- **Task to carry out**
Below are some records; output exactly the lines from the line with "parse v = Ok d" to the line with "(** Constraints no", both ends kept, and nothing more.

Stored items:
Lemma effective_readable e v d :
  parse v = Ok d → d ≡ with_positive_zeros (as_constraints e) →
  ∃ e', parseEffectiveFilesystemConstraints v = Ok e' ∧ as_constraints e' ≡ d.
Proof.
  intros Hv [Ha Hd He Hm Hb]. unfold parseEffectiveFilesystemConstraints. rewrite Hv.
  cbn [mbind result_bind].
  rewrite (map_result_total _ (λ _, tt) maximumFields).
  2: { intros f _. rewrite Hm. done. }
  simpl in Hd, Hb. simpl. rewrite Hd, Hb. eexists. split; [done|].
  split; simpl; try done. intros f. by rewrite Hm.
Qed.

Lemma effective_denies_spec resource grants p :
  denies (as_constraints (effective_of resource grants)) p ↔
  ∃ c, c ∈ resource :: grants ∧ denies c p.
Proof.
  rewrite <- effective_denies, existsb_spec. unfold denies. by setoid_rewrite matches_below.
Qed.

Lemma effective_within resource grants f n :
  Forall constraints_ok (resource :: grants) →
  within (as_constraints (effective_of resource grants)) f n ↔
  (n <= filesystemHardLimits f)%Z ∧ ∀ c, c ∈ resource :: grants → within c f n.
Proof.
  intros Hok. rewrite <- effective_max by done. unfold within at 1. simpl.
  split; [intros H; by apply H|by intros H m [= <-]].
Qed.

(** Constraints no looser than the resource's, any grant's or the connector's
    own, and no exactly_binding than all of them together. *)
Record exactly_binding (e : EffectiveFilesystemConstraints) (resource : FilesystemConstraints)
    (grants : list FilesystemConstraints) : Prop := {
  eb_allows p : allows (as_constraints e) p ↔ ∀ c, c ∈ resource :: grants → allows c p;
  eb_extensions x :
    allows_extension (as_constraints e) x ↔ ∀ c, c ∈ resource :: grants → allows_extension c x;
  eb_denies p : denies (as_constraints e) p ↔ ∃ c, c ∈ resource :: grants ∧ denies c p;
  eb_within f n : within (as_constraints e) f n ↔
    (n <= filesystemHardLimits f)%Z ∧ ∀ c, c ∈ resource :: grants → within c f n;
  eb_mutation : ef_allowMutation e = true ↔
    fs_allowMutation resource ≠ Some false ∧ ∀ c, c ∈ grants → fs_allowMutation c = Some true
}.

(** What the handler hands on is read back as constraints that mean what the
    resource and the grants mean together. *)
Lemma effective_binding operation arguments values configuration r resource grants :
  filesystem_combineAndValidate operation arguments values configuration = Ok r →
  parse configuration = Ok resource → map_result parse values = Ok grants →
  ∃ e, parseEffectiveFilesystemConstraints (cr_effectiveConstraints r) = Ok e ∧
    exactly_binding e resource grants.
Proof.
  intros Hr Hc Hg. assert (parsed values configuration resource grants) as Hp by done.
  pose proof (parsed_ok _ _ _ _ Hp) as Hok. unfold filesystem_combineAndValidate in Hr.
  rewrite (combine_parsed _ _ _ _ _ _ Hp) in Hr. injection Hr as <-. cbn [cr_effectiveConstraints].
  destruct (read_back _ (effective_ok _ _ Hok)) as (d & Hd & Heq).
  destruct (effective_readable _ _ _ Hd Heq) as (e & He & Hsame).
  exists e. split; [done|].
  destruct (same_meaning_zeros _ _ (Equivalence_Transitive _ _ _ Hsame Heq)) as [Ha Hx Hn Hw Hm].
  split.
  - intros p. rewrite Ha. apply combined_allows.
  - intros x. rewrite Hx. apply combined_extensions.
  - intros p. rewrite Hn. apply effective_denies_spec.
  - intros f n. rewrite Hw. by apply effective_within.
  - rewrite <- effective_mutation. simpl in Hm. injection Hm as ->. done.
Qed.

(** * Theorems *)

(** C27: a filesystem request is accepted exactly when the resource's configuration
    and the constraints of every grant parse and each of them permits it: the
    paths within everyone's prefixes, extensions and size limits, denied by
    none, and a mutation allowed by every grant and not excluded by the
    resource. *)
Theorem filesystem_permits_exactly operation arguments values configuration :
  ∃ r, filesystem_combineAndValidate operation arguments values configuration = Ok r ∧
    (cr_ok r = true ↔
     ∃ resource grants, parse configuration = Ok resource ∧
       Forall2 (λ v c, parse v = Ok c) values grants ∧
       request_permitted operation (operationPaths operation arguments) resource grants).
Proof.
  destruct (filesystem_combineAndValidate operation arguments values configuration) as [r|e] eqn:Hr.
  - exists r. split; [done|]. rewrite (handler_ok_spec _ _ _ _ _ Hr). unfold parsed.
    setoid_rewrite map_result_Ok. naive_solver.
  - unfold filesystem_combineAndValidate in Hr. by destruct (combine _ _ _ _).
Qed.

(** ** Samples and witnesses *)

Definition sample_configuration : record :=
  [("allowedPathPrefixes", CArr [CStr "src"; CStr "docs"])].

Definition sample_values : list record :=
  [[("allowedPathPrefixes", CArr [CStr "src/lib"; CStr "docs"]); ("maxFileBytes", CNum (NInt 2048));
    ("allowMutation", CBool true)];
   [("deniedPathPrefixes", CArr [CStr "src/lib/private"]); ("allowedExtensions", CArr [CStr ".TS"]);
    ("allowMutation", CBool true)]].

Definition sample_write (path : string) : js :=
  embed 0 (CObj [("content", CStr "x"); ("path", CStr path)]).

Definition sample_answer (path : string) : outcome ConnectorConstraintResult :=
  filesystem_combineAndValidate "filesystem.write" (sample_write path) sample_values sample_configuration.

Example sample_accepted : cr_reasons <$> sample_answer "src/lib/a.ts" = Ok [].
Proof. vm_compute. reflexivity. Qed.

Example sample_refused :
  cr_reasons <$> sample_answer "src/lib/private/a.md" =
    Ok ["filesystem path is denied"; "filesystem extension is not allowed"].
Proof. vm_compute. reflexivity. Qed.

End FilesystemPermission.
Definition fromProfile (configuration : ModelRoutingConfiguration) (key : string)
    (subject : AgentModelSubject) (source : ModelSelectionSource)
    : outcome AgentRunModelSelection :=
  match profiles configuration !! key with
  | None => Throw (profile_undefined key subject)
  | Some p =>
      Ok {| policy := s_modelPolicy subject; profile := Some (mp_key p);
            modelRef := cm_modelRef (mp_concrete p); providerId := cm_providerId (mp_concrete p);
            model := cm_model (mp_concrete p); reasoningEffort := mp_reasoningEffort p;
            maxOutputTokens := mp_maxOutputTokens p; RunModel.source := source |}
  end.

Definition concrete (m : ConcreteModel) (subject : AgentModelSubject)
    (source : ModelSelectionSource) : AgentRunModelSelection :=
  {| policy := s_modelPolicy subject; profile := None; modelRef := cm_modelRef m;
     providerId := cm_providerId m; model := cm_model m; reasoningEffort := None;
     maxOutputTokens := None; RunModel.source := source |}.

Definition fromOverride (configuration : ModelRoutingConfiguration) (o : AgentModelOverride)
    (subject : AgentModelSubject) (source : ModelSelectionSource)
    : outcome AgentRunModelRouting :=
  selection ← match o with
              | override_profile key => fromProfile configuration key subject source
              | override_model m => Ok (concrete m subject source)
              end;
  Ok (resolved selection).

(** The profile of the role's policy: mapped, or named as the policy. *)
Definition mapped_profile (configuration : ModelRoutingConfiguration)
    (subject : AgentModelSubject) : option string :=
  match policies configuration !! s_modelPolicy subject with
  | Some key => Some key
  | None =>
      if bool_decide (is_Some (profiles configuration !! s_modelPolicy subject))
      then Some (s_modelPolicy subject) else None
  end.

Definition resolveAgentRunModel (state : ModelRoutingState) (subject : AgentModelSubject)
    : outcome AgentRunModelRouting :=
  match state with
  | unconfigured => Ok unrouted
  | misconfigured =>
      Throw (ModelRoutingError "MODEL_ROUTING_MISCONFIGURED"
        "Model routing configuration is invalid; run model:check. No run was scheduled.")
  | configured configuration =>
      match projectAgentOverrides configuration !! s_projectId subject ≫=
              λ overrides, overrides !! s_agentName subject with
      | Some o => fromOverride configuration o subject project_agent_override
      | None =>
      match agentOverrides configuration !! s_agentName subject with
      | Some o => fromOverride configuration o subject agent_override
      | None =>
      match mapped_profile configuration subject with
      | Some key =>
          selection ← fromProfile configuration key subject role_policy; Ok (resolved selection)
      | None =>
      match defaultProfile configuration with
      | Some key =>
          selection ← fromProfile configuration key subject default_source;
          Ok (resolved selection)
      | None =>
      match legacyDefault configuration with
      | Some m => Ok (resolved (concrete m subject legacy_default))
      | None =>
          Throw (ModelRoutingError "MODEL_POLICY_UNRESOLVED"
            ("Model policy " +:+ in_quotes (s_modelPolicy subject) +:+ " of agent "
             +:+ s_agentName subject
             +:+ " has no model profile and no default is configured. No run was scheduled."))
      end end end end end
  end.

- **Written reply**
  parse v = Ok d → d ≡ with_positive_zeros (as_constraints e) →
  ∃ e', parseEffectiveFilesystemConstraints v = Ok e' ∧ as_constraints e' ≡ d.
Proof.
  intros Hv [Ha Hd He Hm Hb]. unfold parseEffectiveFilesystemConstraints. rewrite Hv.
  cbn [mbind result_bind].
  rewrite (map_result_total _ (λ _, tt) maximumFields).
  2: { intros f _. rewrite Hm. done. }
  simpl in Hd, Hb. simpl. rewrite Hd, Hb. eexists. split; [done|].
  split; simpl; try done. intros f. by rewrite Hm.
Qed.

Lemma effective_denies_spec resource grants p :
  denies (as_constraints (effective_of resource grants)) p ↔
  ∃ c, c ∈ resource :: grants ∧ denies c p.
Proof.
  rewrite <- effective_denies, existsb_spec. unfold denies. by setoid_rewrite matches_below.
Qed.

Lemma effective_within resource grants f n :
  Forall constraints_ok (resource :: grants) →
  within (as_constraints (effective_of resource grants)) f n ↔
  (n <= filesystemHardLimits f)%Z ∧ ∀ c, c ∈ resource :: grants → within c f n.
Proof.
  intros Hok. rewrite <- effective_max by done. unfold within at 1. simpl.
  split; [intros H; by apply H|by intros H m [= <-]].
Qed.

(** Constraints no looser than the resource's, any grant's or the connector's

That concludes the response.